Cogí carrerilla y golpeé la lata con la punta de mis
botas y con toda la fuerza de la que fui capaz. Al momento sentí que todo había
sido en vano, el tiro iba a salir alto. De hecho, la lata voló hacia arriba casi
en vertical. Justo en ese momento, don Norberto hacía sonar su silbato, haciéndonos
saber que el recreo había terminado. E inmediatamente después, la lata caía con
toda la fuerza de la gravedad, sobre su cabeza. El movimiento reflejo que
provocó tamaño impacto hizo que las gafas salieran despedidas a su vez, cayendo
sobre el suelo y haciéndose añicos sus cristales.
Se mezclaron en una terrible sinfonía los gritos de dolor
y rabia con el bullicio de todos los niños de vuelta a sus clases.

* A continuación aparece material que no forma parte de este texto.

(** Overwrite held block [b] through buffer [i]. *)
Lemma bwrite_held s a b i d k (Q : unit → bio → Prop) :
  bio_rep s a → a_held a !! b = Some i → wf_block d →
  (∀ s', bio_rep s' (a_clean b d a) → wrote [(b, d)] s s' → wp k Q s') →
  wp (modify (bset i d);; bwrite me i;; k) Q s.
Proof.
  intros R Hh Hd Hk. apply wp_bind, wp_modify, wp_bind.
  eapply wp_mono; [by apply (bwrite_spec me s a b i)|].
  intros [] s' (R' & D1 & D2 & D3). by apply Hk.
Qed.

Lemma held_two x y i j (a : astore) :
  x ≠ y → a_held (a_hold y j (a_hold x i a)) !! x = Some i ∧
          a_held (a_hold y j (a_hold x i a)) !! y = Some j.
Proof. intros. cbn. by rewrite lookup_insert_ne, !lookup_insert_eq. Qed.

Lemma release_two x y i j (a : astore) b d :
  x ≠ y → a_held a !! x = None → a_held a !! y = None →
  a_release x (a_release y (a_clean b d (a_hold y j (a_hold x i a)))) ≡ a_clean b d a.
Proof.
  intros Hxy Hx Hy. split_and!; try done. cbn.
  rewrite delete_insert_eq, delete_delete, delete_insert_eq.
  rewrite !delete_id; rewrite ?lookup_delete_ne; done.
Qed.

Lemma release_comm x y a : a_release x (a_release y a) ≡ a_release y (a_release x a).
Proof. split_and!; try done. cbn. apply delete_delete. Qed.

(** Copy block [y] to block [x], as [write_log] orders the calls. *)
Lemma write_log_step s a x y k (Q : unit → bio → Prop) :
  bio_rep s a → x ≠ y → 0 <= x < a_size a → 0 <= y < a_size a →
  a_held a !! x = None → a_held a !! y = None →
  (size ({[y]} ∪ ({[x]} ∪ a_busy a)) ≤ NBUF)%nat →
  (∀ s', bio_rep s' (a_clean x (a_view a y) a) → wrote [(x, a_view a y)] s s' → wp k Q s') →
  wp (to ← bread me ROOTDEV x; from ← bread me ROOTDEV y; d ← data_of from;
      modify (bset to d);; bwrite me to;; brelse me from;; brelse me to;; k) Q s.
Proof.
  intros R Hxy Hx Hy Hhx Hhy Hsz Hk. apply (bread_two s a x y); try done.
  intros i j s1 R1 D1. destruct (held_two x y i j a Hxy) as [Hi Hj].
  apply wp_bind, wp_gets. destruct (held_buf me s1 _ y j R1 Hj) as (_ & _ & -> & _).
  eapply (bwrite_held s1 _ x i); [done..|apply R|]. intros s2 R2 D2.
  eapply (brelse_two s2 _ y x j i); [done..|]. intros s3 R3 D3.
  rewrite release_two in R3 by done. apply Hk; [done|].
  apply (wrote_app [] _ _ s1); [done|]. by apply (wrote_app [_] [] _ s2).
Qed.

(** Copy block [x] to block [y], as [install_trans] orders the calls. *)
Lemma install_step s a x y k (Q : unit → bio → Prop) :
  bio_rep s a → x ≠ y → 0 <= x < a_size a → 0 <= y < a_size a →
  a_held a !! x = None → a_held a !! y = None →
  (size ({[y]} ∪ ({[x]} ∪ a_busy a)) ≤ NBUF)%nat →
  (∀ s', bio_rep s' (a_clean y (a_view a x) a) → wrote [(y, a_view a x)] s s' → wp k Q s') →
  wp (lbuf ← bread me ROOTDEV x; dbuf ← bread me ROOTDEV y; d ← data_of lbuf;
      modify (bset dbuf d);; bwrite me dbuf;; brelse me lbuf;; brelse me dbuf;; k) Q s.
Proof.
  intros R Hxy Hx Hy Hhx Hhy Hsz Hk. apply (bread_two s a x y); try done.
  intros i j s1 R1 D1. destruct (held_two x y i j a Hxy) as [Hi Hj].
  apply wp_bind, wp_gets. destruct (held_buf me s1 _ x i R1 Hi) as (_ & _ & -> & _).
  eapply (bwrite_held s1 _ y j); [done..|apply R|]. intros s2 R2 D2.
  eapply (brelse_two s2 _ x y i j); [done..|]. intros s3 R3 D3.
  rewrite release_comm, release_two in R3 by done. apply Hk; [done|].
  apply (wrote_app [] _ _ s1); [done|]. by apply (wrote_app [_] [] _ s2).
Qed.

(** ** The two loops *)

(** The writes of [write_log]: logged blocks to consecutive log slots. *)
Fixpoint log_ws (v : Z → block) (pos : Z) (bs : list Z) : list (Z * block) :=
  match bs with
  | [] => []
  | b :: bs' => (pos, v b) :: log_ws v (pos + 1) bs'
  end.

(** The writes of [install_trans]: log slots to the home locations. *)
Fixpoint install_ws (v : Z → block) (pos : Z) (bs : list Z) : list (Z * block) :=
  match bs with
  | [] => []
  | b :: bs' => (b, v pos) :: install_ws v (pos + 1) bs'
  end.

Definition a_written (ws : list (Z * block)) (D : gset Z) (a : astore) : astore :=
  AStore (view_writes ws (a_view a)) D ∅ (a_geo a).

Lemma log_ws_ext v v' pos bs : (∀ b, b ∈ bs → v b = v' b) → log_ws v pos bs = log_ws v' pos bs.
Proof.
  revert pos; induction bs as [|b bs IH]; intros pos H; [done|]. cbn.
  rewrite H by (by left). f_equal. apply IH. intros b' Hb'. apply H. by right.
Qed.

Lemma install_ws_ext v v' pos bs :
  (∀ x, pos <= x < pos + Z.of_nat (length bs) → v x = v' x) →
  install_ws v pos bs = install_ws v' pos bs.
Proof.
  revert pos; induction bs as [|b bs IH]; intros pos H; [done|]. cbn in *.
  rewrite H by lia. f_equal. apply IH. intros x Hx. apply H. lia.
Qed.

Lemma log_ws_fst v pos bs x :
  x ∈ (log_ws v pos bs).*1 ↔ pos <= x < pos + Z.of_nat (length bs).
Proof.
  revert pos; induction bs as [|b bs IH]; intros pos; cbn [log_ws fmap list_fmap length fst].
  - split; [intros H; by apply not_elem_of_nil in H|lia].
  - rewrite elem_of_cons, IH. lia.
Qed.

Lemma length_log_ws v pos bs : length (log_ws v pos bs) = length bs.
Proof. revert pos; induction bs as [|b bs IH]; intros pos; [done|]. cbn. by rewrite IH. Qed.

Lemma install_ws_fst v pos bs : (install_ws v pos bs).*1 = bs.
Proof. revert pos; induction bs as [|b bs IH]; intros pos; [done|]. cbn. by rewrite IH. Qed.

(** The logged blocks [bs] are on the disk, outside the log slots from
    [pos] on, and the log slots are on the disk and clean. *)
Record log_slots (pos : Z) (bs : list Z) (a : astore) : Prop := {
  ls_home b : b ∈ bs → 0 <= b < a_size a ∧ ¬ (pos <= b < pos + Z.of_nat (length bs));
  ls_slot x : pos <= x < pos + Z.of_nat (length bs) → 0 <= x < a_size a ∧ x ∉ a_dirty a;
  ls_held : a_held a = ∅;
  ls_room : (size (list_to_set bs ∪ a_dirty a) < NBUF)%nat }.

Lemma log_slots_tail pos b bs a a' :
  log_slots pos (b :: bs) a → a_size a' = a_size a → a_dirty a' ⊆ a_dirty a →
  a_held a' = a_held a → log_slots (pos + 1) bs a'.
Proof.
  intros [H1 H2 H3 H4] Hs Hd Hh. cbn [length] in *. split.
  - intros b' Hb'. rewrite Hs. destruct (H1 b') as [??]; [by right|]. split; [done|lia].
  - intros x Hx. rewrite Hs. destruct (H2 x) as [??]; [lia|]. split; [done|]. auto.
  - congruence.
  - eapply Nat.le_lt_trans; [|exact H4]. apply subseteq_size. cbn. set_solver.
Qed.

Lemma log_slots_room pos b bs a :
  log_slots pos (b :: bs) a → (size ({[b]} ∪ ({[pos]} ∪ a_busy a)) ≤ NBUF)%nat.
Proof.
  intros [H1 H2 H3 H4]. transitivity (size ({[pos]} ∪ (list_to_set (b :: bs) ∪ a_dirty a))).
  - apply subseteq_size. unfold a_busy. rewrite H3. cbn. set_solver.
  - rewrite size_union_alt, size_singleton.
    assert (size ((list_to_set (b :: bs) ∪ a_dirty a) ∖ {[pos]})
      ≤ size (list_to_set (b :: bs) ∪ a_dirty a))%nat; [|lia].
    apply subseteq_size. clear. set_solver.
Qed.

Lemma write_log_loop_spec blocks s a start tail bs :
  bio_rep s a → log_slots (start + tail + 1) bs a → 0 <= tail →
  (∀ k b, bs !! k = Some b → blocks !!! (Z.to_nat tail + k)%nat = b) →
  wp (write_log_loop me ROOTDEV start blocks (length bs) tail)
    (λ _ s', let ws := log_ws (a_view a) (start + tail + 1) bs in
       bio_rep s' (a_written ws (a_dirty a) a) ∧ wrote ws s s') s.
Proof.
  revert s a tail; induction bs as [|b bs IH]; intros s a tail R Hs Ht Hbs.
  { apply wp_ret. split; [|apply wrote_refl]. revert R. apply bio_rep_equiv.
    split_and!; try done. apply (ls_held _ _ _ Hs). }
  cbn [length write_log_loop log_ws].
  assert (blocks !!! Z.to_nat tail = b) as -> by (specialize (Hbs O b eq_refl); by rewrite Nat.add_0_r in Hbs).
  destruct (ls_home _ _ _ Hs b) as [Hb Hnb]; [by left|].
  destruct (ls_slot _ _ _ Hs (start + tail + 1)) as [Hx Hxd]; [cbn; lia|].
  apply (write_log_step s a); [done|cbn in Hnb; lia|done|done| | |by apply log_slots_room with bs|].
  { by rewrite (ls_held _ _ _ Hs). } { by rewrite (ls_held _ _ _ Hs). }
  intros s1 R1 D1. set (a1 := a_clean (start + tail + 1) (a_view a b) a) in *.
  assert (Hd1 : a_dirty a1 = a_dirty a) by (cbn; set_solver).
  eapply wp_mono; [apply (IH s1 a1 (tail + 1)); [done| |lia|]|].
  - replace (start + (tail + 1) + 1) with (start + tail + 1 + 1) by lia.
    apply (log_slots_tail _ b bs a); [done|done|by rewrite Hd1|done].
  - intros k b' Hk. rewrite <-(Hbs (S k) b' Hk). f_equal. lia.
  - intros [] s2 [R2 D2]. replace (start + (tail + 1) + 1) with (start + tail + 1 + 1) in * by lia.
    rewrite (log_ws_ext (a_view a1) (a_view a)) in *.
    + split; [|by apply (wrote_app [_] _ _ s1)]. revert R2. apply bio_rep_equiv. by rewrite Hd1.
    + intros b' Hb'. cbn. apply view_set_ne. destruct (ls_home _ _ _ Hs b') as [_ ?]; [by right|].
      cbn in *. lia.
    + intros b' Hb'. cbn. apply view_set_ne. destruct (ls_home _ _ _ Hs b') as [_ ?]; [by right|].
      cbn in *. lia.
Qed.
Lemma end_op_durable_witness :
  ∃ s s', one_write (Store (boot (small_disk 30) 100) log0) = Ret tt s ∧
  end_op 1 s = Ret tt s' ∧ disk_block (st_bio s') 40 = replicate 512 7.
Proof.
  destruct (wp_elim _ _ _ one_write_rep) as ([] & s & E & a & SR & Hh & O & Hd & Hg & Hv).
  destruct (end_op_durable 1 s a SR Hh O) as (s' & v & E' & _ & H).
  exists s, s'. split; [exact E|]. split; [exact E'|]. rewrite <-Hv. apply (H 40).
  rewrite Hg. unfold home, small_geo; cbn. lia.
Defined.
(* ===== verification/FsFile.v ===== *)
(** * Inode contents

    The blocks of a file and the bytes in them: [bmap] finds or allocates
    a block, [readi] and [writei] copy bytes, [itrunc] frees everything.
    A file is seen as its block pointers [ptr]: slots 0-11 are the direct
    blocks, slot 12 the indirect block, slots 13-140 the entries of the
    indirect block. *)

From S2P Require Import Prelude Str Layout Sleeplock BlockLayer Fs FsBlock FsInode.

Definition NSLOT : Z := NDIRECT + 1 + NINDIRECT.

Definition ptr (v : Z → block) (l : list Z) (k : Z) : Z :=
  if k <=? NDIRECT then l !!! Z.to_nat k
  else let ind := l !!! Z.to_nat NDIRECT in
    if ind =? 0 then 0 else get32 (4 * Z.to_nat (k - NDIRECT - 1)) (v ind).

(** The slot of the [bn]th block. *)
Definition slot (bn : Z) : Z := if bn <? NDIRECT then bn else bn + 1.

(** Byte [i] of the file; a byte without block reads as 0. *)
Definition byte_of (v : Z → block) (l : list Z) (i : Z) : Z :=
  let p := ptr v l (slot (i / BSIZE)) in
  if p =? 0 then 0 else v p !!! Z.to_nat (i mod BSIZE).

(** The pointers are to distinct data blocks that the bitmap has. *)
Record addrs_ok (sb : superblock) (g : geometry) (v : Z → block) (l : list Z) : Prop := {
  ao_len : length l = 13%nat;
  ao_data k : 0 <= k < NSLOT → ptr v l k ≠ 0 →
    data_block sb g (ptr v l k) ∧ used sb v (ptr v l k) = true;
  ao_inj k k' : 0 <= k < NSLOT → 0 <= k' < NSLOT → ptr v l k ≠ 0 →
    ptr v l k = ptr v l k' → k = k' }.

Lemma slot_range bn : 0 <= bn < MAXFILE → 0 <= slot bn < NSLOT ∧ slot bn ≠ NDIRECT.
Proof.
  unfold slot, MAXFILE, NSLOT. change NINDIRECT with 128. change NDIRECT with 12.
  destruct (Z.ltb_spec bn 12); lia.
Qed.

Lemma slot_inj bn bn' : slot bn = slot bn' → bn = bn'.
Proof. unfold slot. destruct (Z.ltb_spec bn NDIRECT), (Z.ltb_spec bn' NDIRECT); lia. Qed.

Lemma ptr_direct v l k : k <= NDIRECT → ptr v l k = l !!! Z.to_nat k.
Proof. intros H. unfold ptr. by rewrite (proj2 (Z.leb_le _ _)). Qed.

Lemma ptr_ext v v' l k :
  (l !!! Z.to_nat NDIRECT ≠ 0 → v' (l !!! Z.to_nat NDIRECT) = v (l !!! Z.to_nat NDIRECT)) →
  ptr v' l k = ptr v l k.
Proof.
  intros H. unfold ptr. destruct (k <=? NDIRECT); [done|].
  destruct (Z.eqb_spec (l !!! Z.to_nat NDIRECT) 0) as [|Hne]; [done|]. by rewrite H.
Qed.

Lemma data_block_range sb g b : data_block sb g b → 0 <= b < g_size g.
Proof. intros ([? _] & _). lia. Qed.

(** ** Growing a file by one pointer *)

(** Free block [r] was allocated and stored in slot [k]. *)
Record grow (sb : superblock) (g : geometry) (k r : Z) (a : astore) (l : list Z)
    (a' : astore) (l' : list Z) : Prop := {
  gr_slot : 0 <= k < NSLOT ∧ ptr (a_view a) l k = 0;
  gr_free : data_block sb g r ∧ used sb (a_view a) r = false;
  gr_len : length l' = 13%nat;
  gr_ptr j : 0 <= j < NSLOT →
    ptr (a_view a') l' j = if j =? k then r else ptr (a_view a) l j;
  gr_zero : a_view a' r = zero_block;
  gr_used x : 0 <= x < g_size g → used sb (a_view a') x = (x =? r) || used sb (a_view a) x;
  gr_frame b : data_block sb g b → b ≠ r → b ≠ l !!! Z.to_nat NDIRECT →
    a_view a' b = a_view a b;
  gr_inodes i : 0 <= i < sb_ninodes sb → a_view a' (IBLOCK i sb) = a_view a (IBLOCK i sb);
  gr_held : a_held a' = a_held a;
  gr_geo : a_geo a' = a_geo a;
  gr_room n : room (n + 3) a → room n a' }.
(** The last part of [writei] when the file grows, ... *)
Lemma writei_grow s a ip x off src s1 a1 l1 :
  let n := Z.of_nat (length src) in
  written sb g off src a (i_addrs x) a1 l1 → file_at sb g s1 a1 ip (with_addrs l1 x) →
  a_held a = ∅ → room 2 a1 → meta_ok x → 0 <= i_inum x < sb_ninodes sb →
  mapped (a_view a) (i_addrs x) (i_size x) → 0 <= off <= i_size x →
  i_size x <= MAXFILE * BSIZE → off + n <= MAXFILE * BSIZE → i_size x < off + n →
  wp (upd_inode ip (with_size (off + n));; iupdate ip)
    (λ _ s', ∃ a' x', wrote_file sb g ip x off src a s' a' x') s1.
Proof.
  intros n W FA Hh Hroom Hmeta Hin Hmap Hoff Hs Hmax Hgrow.
  pose proof FA as [R1 Hsb1 F1 Hip1 Hdev1 A1]. cbn [i_addrs with_addrs] in A1.
  pose proof (written_maps off src _ _ _ _ _ W Hmap Hoff Hs Hmax) as Hmap1.
  pose proof (fo_layout _ _ _ F1) as L.
  eapply upd_inode_rule; [done|]. set (y := with_size (off + n) (with_addrs l1 x)).
  assert (Hwy : wf_dinode (dinode_of y)).
  { apply (wf_dinode_of sb g (a_view a1)); try done. cbn.
    change (MAXFILE * BSIZE) with 71680 in Hmax. lia. }
  eapply wp_mono; [eapply (iupdate_spec sb g a1 _ ip y); try done|].
  + apply F1.
  + cbn. apply list_lookup_insert_eq. by eapply lookup_lt_Some.
  + apply A1.
  + by rewrite (wr_held _ _ _ _ _ _ _ _ W), Hh.
  + intros [] s2 [R2 [K1 K2]].
    eexists _, y. split.
    * split; [exact R2|by rewrite K1|by apply iput_fs_ok| |done|by apply iput_addrs_ok].
      rewrite K2. cbn. apply list_lookup_insert_eq. by eapply lookup_lt_Some.
    * done.
    * cbn. fold n. lia.
    * intros bn Hb Hlt. rewrite (iput_ptr sb g) by done. apply Hmap1; [done|]. cbn in *. fold n. lia.
    * intros i Hi. rewrite (iput_byte_of sb g) by done. by apply (wr_byte _ _ _ _ _ _ _ _ W).
    * intros b Hb. destruct (wr_other _ _ _ _ _ _ _ _ W b Hb) as [E Hb1].
      destruct (iput_other sb g a1 (i_inum y) (dinode_of y) L Hin l1 b A1 Hb1) as [E' ?].
      by rewrite E', E.
    * intros i Hi Hne. rewrite disk_inode_put by (done || intros; apply (bl_wf _ _ _ R1)).
      change (i_inum y) with (i_inum x). rewrite (proj2 (Z.eqb_neq i (i_inum x))) by done.
      unfold disk_inode. by rewrite (wr_inodes _ _ _ _ _ _ _ _ W).
    * intros _. rewrite disk_inode_put by (done || intros; apply (bl_wf _ _ _ R1)).
      change (i_inum y) with (i_inum x). by rewrite Z.eqb_refl.
    * cbn. apply (wr_held _ _ _ _ _ _ _ _ W).
    * intros k Hk. apply room_update, (wr_room _ _ _ _ _ _ _ _ W). eapply room_le, Hk. lia.
Qed.

(** ... and in general. *)
Lemma writei_finish s a ip x off src s1 a1 l1 :
  let n := Z.of_nat (length src) in
  written sb g off src a (i_addrs x) a1 l1 → file_at sb g s1 a1 ip (with_addrs l1 x) →
  a_held a = ∅ → room 2 a1 → meta_ok x → 0 <= i_inum x < sb_ninodes sb →
  mapped (a_view a) (i_addrs x) (i_size x) → 0 <= off <= i_size x → 0 < n →
  i_size x <= MAXFILE * BSIZE → off + n <= MAXFILE * BSIZE →
  wp (x ← get_inode ip;
      (if (0 <? n) && (off + n >? i_size x) then upd_inode ip (with_size (off + n));; iupdate ip
       else mret tt);;
      mret (s32 n))
    (λ r s', r = n ∧ ∃ a' x', wrote_file sb g ip x off src a s' a' x') s1.
Proof.
  intros n W FA Hh Hroom Hmeta Hin Hmap Hoff Hn Hs Hmax.
  pose proof FA as [R1 Hsb1 F1 Hip1 Hdev1 A1]. cbn [i_addrs with_addrs] in A1.
  assert (Es : s32 n = n).
  { unfold s32, signed. change (MAXFILE * BSIZE) with 71680 in Hmax.
    rewrite Z.mod_small by lia. by rewrite (proj2 (Z.ltb_lt _ _)) by lia. }
  pose proof (written_maps off src _ _ _ _ _ W Hmap Hoff Hs Hmax) as Hmap1.
  eapply get_inode_rule; [done|]. cbn [i_size with_addrs]. rewrite !Z.gtb_ltb.
  rewrite (proj2 (Z.ltb_lt 0 n)) by done. cbn [andb].
  destruct (Z.ltb_spec (i_size x) (off + n)) as [Hgrow|Hkeep]; apply wp_bind.
  - eapply wp_mono; [by apply (writei_grow s a ip x off src s1 a1 l1)|]. intros [] s2 Hw. by apply wp_ret.
  - apply wp_ret, wp_ret. split; [done|]. exists a1, (with_addrs l1 x). split; try done.
    + cbn. fold n. lia.
    + cbn. eapply mapped_mono, Hmap1. lia.
    + apply W.
    + apply W.
    + intros i Hi _. unfold disk_inode. by rewrite (wr_inodes _ _ _ _ _ _ _ _ W).
    + fold n. lia.
    + apply W.
    + intros k Hk. apply (wr_room _ _ _ _ _ _ _ _ W). eapply room_le, Hk. lia.
Qed.

Lemma writei_spec s a ip x off src :
  let n := Z.of_nat (length src) in
  file_at sb g s a ip x → a_held a = ∅ → room (9 + 7 * nblocks off n) a →
  (2 * nblocks off n ≤ nfree sb g (a_view a))%nat → Forall is_byte src →
  meta_ok x → i_type x ≠ T_DEV → 0 <= i_inum x < sb_ninodes sb →
  mapped (a_view a) (i_addrs x) (i_size x) → 0 <= off <= i_size x → 0 < n →
  i_size x <= MAXFILE * BSIZE → off + n <= MAXFILE * BSIZE →
  wp (writei devsw_write ip src off)
    (λ r s', r = n ∧ ∃ a' x', wrote_file sb g ip x off src a s' a' x') s.
Proof.
  intros n FA Hh Hroom Hfree Hbytes Hmeta Htype Hin Hmap Hoff Hn Hs Hmax.
  unfold writei. eapply get_inode_rule; [apply FA|]. fold n.
  rewrite (proj2 (Z.eqb_neq _ T_DEV)) by done.
  assert (E : u32 (off + n) = off + n).
  { unfold u32. apply Z.mod_small. change (MAXFILE * BSIZE) with 71680 in Hmax. lia. }
  rewrite E, !Z.gtb_ltb, (proj2 (Z.ltb_ge (i_size x) off)), (proj2 (Z.ltb_ge (off + n) off)) by lia.
  cbn [orb]. rewrite (proj2 (Z.ltb_ge _ _)) by done. apply wp_bind.
  eapply wp_mono; [eapply (writei_loop_spec sb g); try done; [|lia|lia]|].
  { fold n. eapply room_le, Hroom. lia. }
  intros r s1 (-> & a1 & l1 & FA1 & Hic & W). fold n.
  eapply (writei_finish s a ip x off src s1 a1 l1); try done.
  apply (wr_room _ _ _ _ _ _ _ _ W). fold n. eapply room_le, Hroom. lia.
Qed.
End writei.

(** ** Properties *)

(** C4: [writei] replaces exactly the bytes it is given.  On a file with
    room on disk and in the log it succeeds and returns the count; the
    bytes from [off] on are [src], all others are unchanged, the size
    grows to cover them and every block below it exists; blocks of other
    files are untouched; and when the size grew, the inode on disk is the
    one in memory while the other inodes are unchanged. *)
Theorem writei_replaces {T} `{!BlockLayer T} sb g dw (s : fs T) a ip x off src :
  let n := Z.of_nat (length src) in
  file_at sb g s a ip x → a_held a = ∅ → room (9 + 7 * nblocks off n) a →
  (2 * nblocks off n ≤ nfree sb g (a_view a))%nat → Forall is_byte src →
  meta_ok x → i_type x ≠ T_DEV → 0 <= i_inum x < sb_ninodes sb →
  mapped (a_view a) (i_addrs x) (i_size x) → 0 <= off <= i_size x → 0 < n →
  i_size x <= MAXFILE * BSIZE → off + n <= MAXFILE * BSIZE →
  ∃ s' a' x', writei dw ip src off s = Ret n s' ∧ wrote_file sb g ip x off src a s' a' x'.
Proof.
  intros n ? ? ? ? ? ? ? ? ? ? ? ? ?.
  destruct (wp_elim _ _ _ (writei_spec sb g dw s a ip x off src ltac:(done) ltac:(done) ltac:(done)
    ltac:(done) ltac:(done) ltac:(done) ltac:(done) ltac:(done) ltac:(done) ltac:(done) ltac:(done)
    ltac:(done) ltac:(done))) as (r & s' & E & -> & a' & x' & W).
  by exists s', a', x'.
Qed.

(** Reading back what was written.  After [writei] of [src] at [off],
    [readi] of as many bytes at [off] returns [src]. *)
Theorem writei_readi {T} `{!BlockLayer T} sb g dr dw (s : fs T) a ip x off src :
  let n := Z.of_nat (length src) in
  file_at sb g s a ip x → a_held a = ∅ → room (14 + 7 * nblocks off n) a →
  (2 * nblocks off n ≤ nfree sb g (a_view a))%nat → Forall is_byte src →
  meta_ok x → i_type x ≠ T_DEV → 0 <= i_inum x < sb_ninodes sb →
  mapped (a_view a) (i_addrs x) (i_size x) → 0 <= off <= i_size x → 0 < n →
  i_size x <= MAXFILE * BSIZE → off + n <= MAXFILE * BSIZE →
  ∃ s1 s2, writei dw ip src off s = Ret n s1 ∧ readi dr ip off n s1 = Ret (n, src) s2.
Proof.
  intros n FA Hh Hroom Hfree Hbytes Hmeta Htype Hin Hmap Hoff Hn Hs Hmax.
  destruct (wp_elim _ _ _ (writei_spec sb g dw s a ip x off src FA Hh
    (room_le (14 + 7 * nblocks off n) (9 + 7 * nblocks off n) a ltac:(lia) Hroom) Hfree Hbytes Hmeta Htype Hin Hmap Hoff Hn Hs Hmax))
    as (r & s1 & E & -> & a' & x' & W).
  pose proof W as [Wat (Wt & _) Wsz Wmap Wby _ _ _ Wh Wr]. fold n in Wsz, Wby, Wr.
  change (MAXFILE * BSIZE) with 71680 in *.
  destruct (wp_elim _ _ _ (readi_spec sb g dr s1 a' ip x' off n Wat
    ltac:(apply Wr; eapply room_le, Hroom; lia) ltac:(by rewrite Wh) ltac:(by rewrite Wt)
    ltac:(rewrite Wsz; change (MAXFILE * BSIZE) with 71680; lia) Wmap ltac:(lia) ltac:(lia) ltac:(lia)))
    as (r & s2 & E2 & -> & _).
  exists s1, s2. split; [done|]. rewrite E2. rewrite Z.min_l by lia. do 2 f_equal.
  apply file_slice_src. intros i Hi. rewrite Wby by (subst n; lia). by rewrite decide_True.
Qed.

(** The bytes [off .. off+n-1] start past the end of the file, or do not
    end below 4 GB. *)
Definition out_of_range (x : inode) (off n : Z) : Prop := i_size x < off ∨ 2 ^ 32 <= off + n.

(** Requests outside the file are refused without any change.  An
    offset past the end of the file or an end that does not fit in 32 bits
    makes [readi] and [writei] return -1; so does, for [writei], an end
    past the largest file. *)
Theorem rw_out_of_range {T} `{!BlockLayer T} dr dw (s : fs T) ip x off src :
  let n := Z.of_nat (length src) in
  f_icache s !! ip = Some x → i_type x ≠ T_DEV → 0 <= off < 2 ^ 32 → n < 2 ^ 32 →
  (out_of_range x off n → readi dr ip off n s = Ret (-1, []) s) ∧
  (out_of_range x off n ∨ MAXFILE * BSIZE < off + n → writei dw ip src off s = Ret (-1) s).
Proof.
  intros n Hx Ht Hoff Hn.
  assert (Hbad : out_of_range x off n →
    (off >? i_size x) || (u32 (off + n) <? off) = true).
  { intros [H|H]; [by rewrite Z.gtb_ltb, (proj2 (Z.ltb_lt _ _))|]. apply orb_true_iff. right.
    apply Z.ltb_lt. unfold u32. rewrite <-(Z_mod_plus_full _ (-1)), Z.mod_small; lia. }
  unfold readi, writei, mbind, M_bind, get_inode, gets, inode_at.
  rewrite (list_lookup_total_correct _ _ _ Hx), (proj2 (Z.eqb_neq _ T_DEV)) by done. fold n.
  split; [by intros H; rewrite Hbad|].
  intros H. destruct ((off >? i_size x) || (u32 (off + n) <? off)) eqn:E; [done|].
  destruct H as [H|H]; [discriminate (Hbad H)|].
  destruct (decide (2 ^ 32 <= off + n)); [discriminate (Hbad ltac:(by right))|].
  unfold u32. rewrite Z.mod_small by lia. by rewrite Z.gtb_ltb, (proj2 (Z.ltb_lt _ _)).
Qed.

Ni que decir
tiene que nosotros no nos detuvimos a ayudar a don Norberto (siete puntos le
pusieron) y que aquel fue el último partido de fútbol-lata que Urrutia, Puertas,
Mariano, Otero, que es un salvaje, y un servidor disputamos, so pena que
Mortadelo atara cabos y descubriera a los responsables. Desde entonces, en
clase, su cabeza, además de la falta de pelo, mostraba impúdica una espléndida cicatriz.
Por culpa del fútbol, la coca cola, y de Otero, que es un salvaje.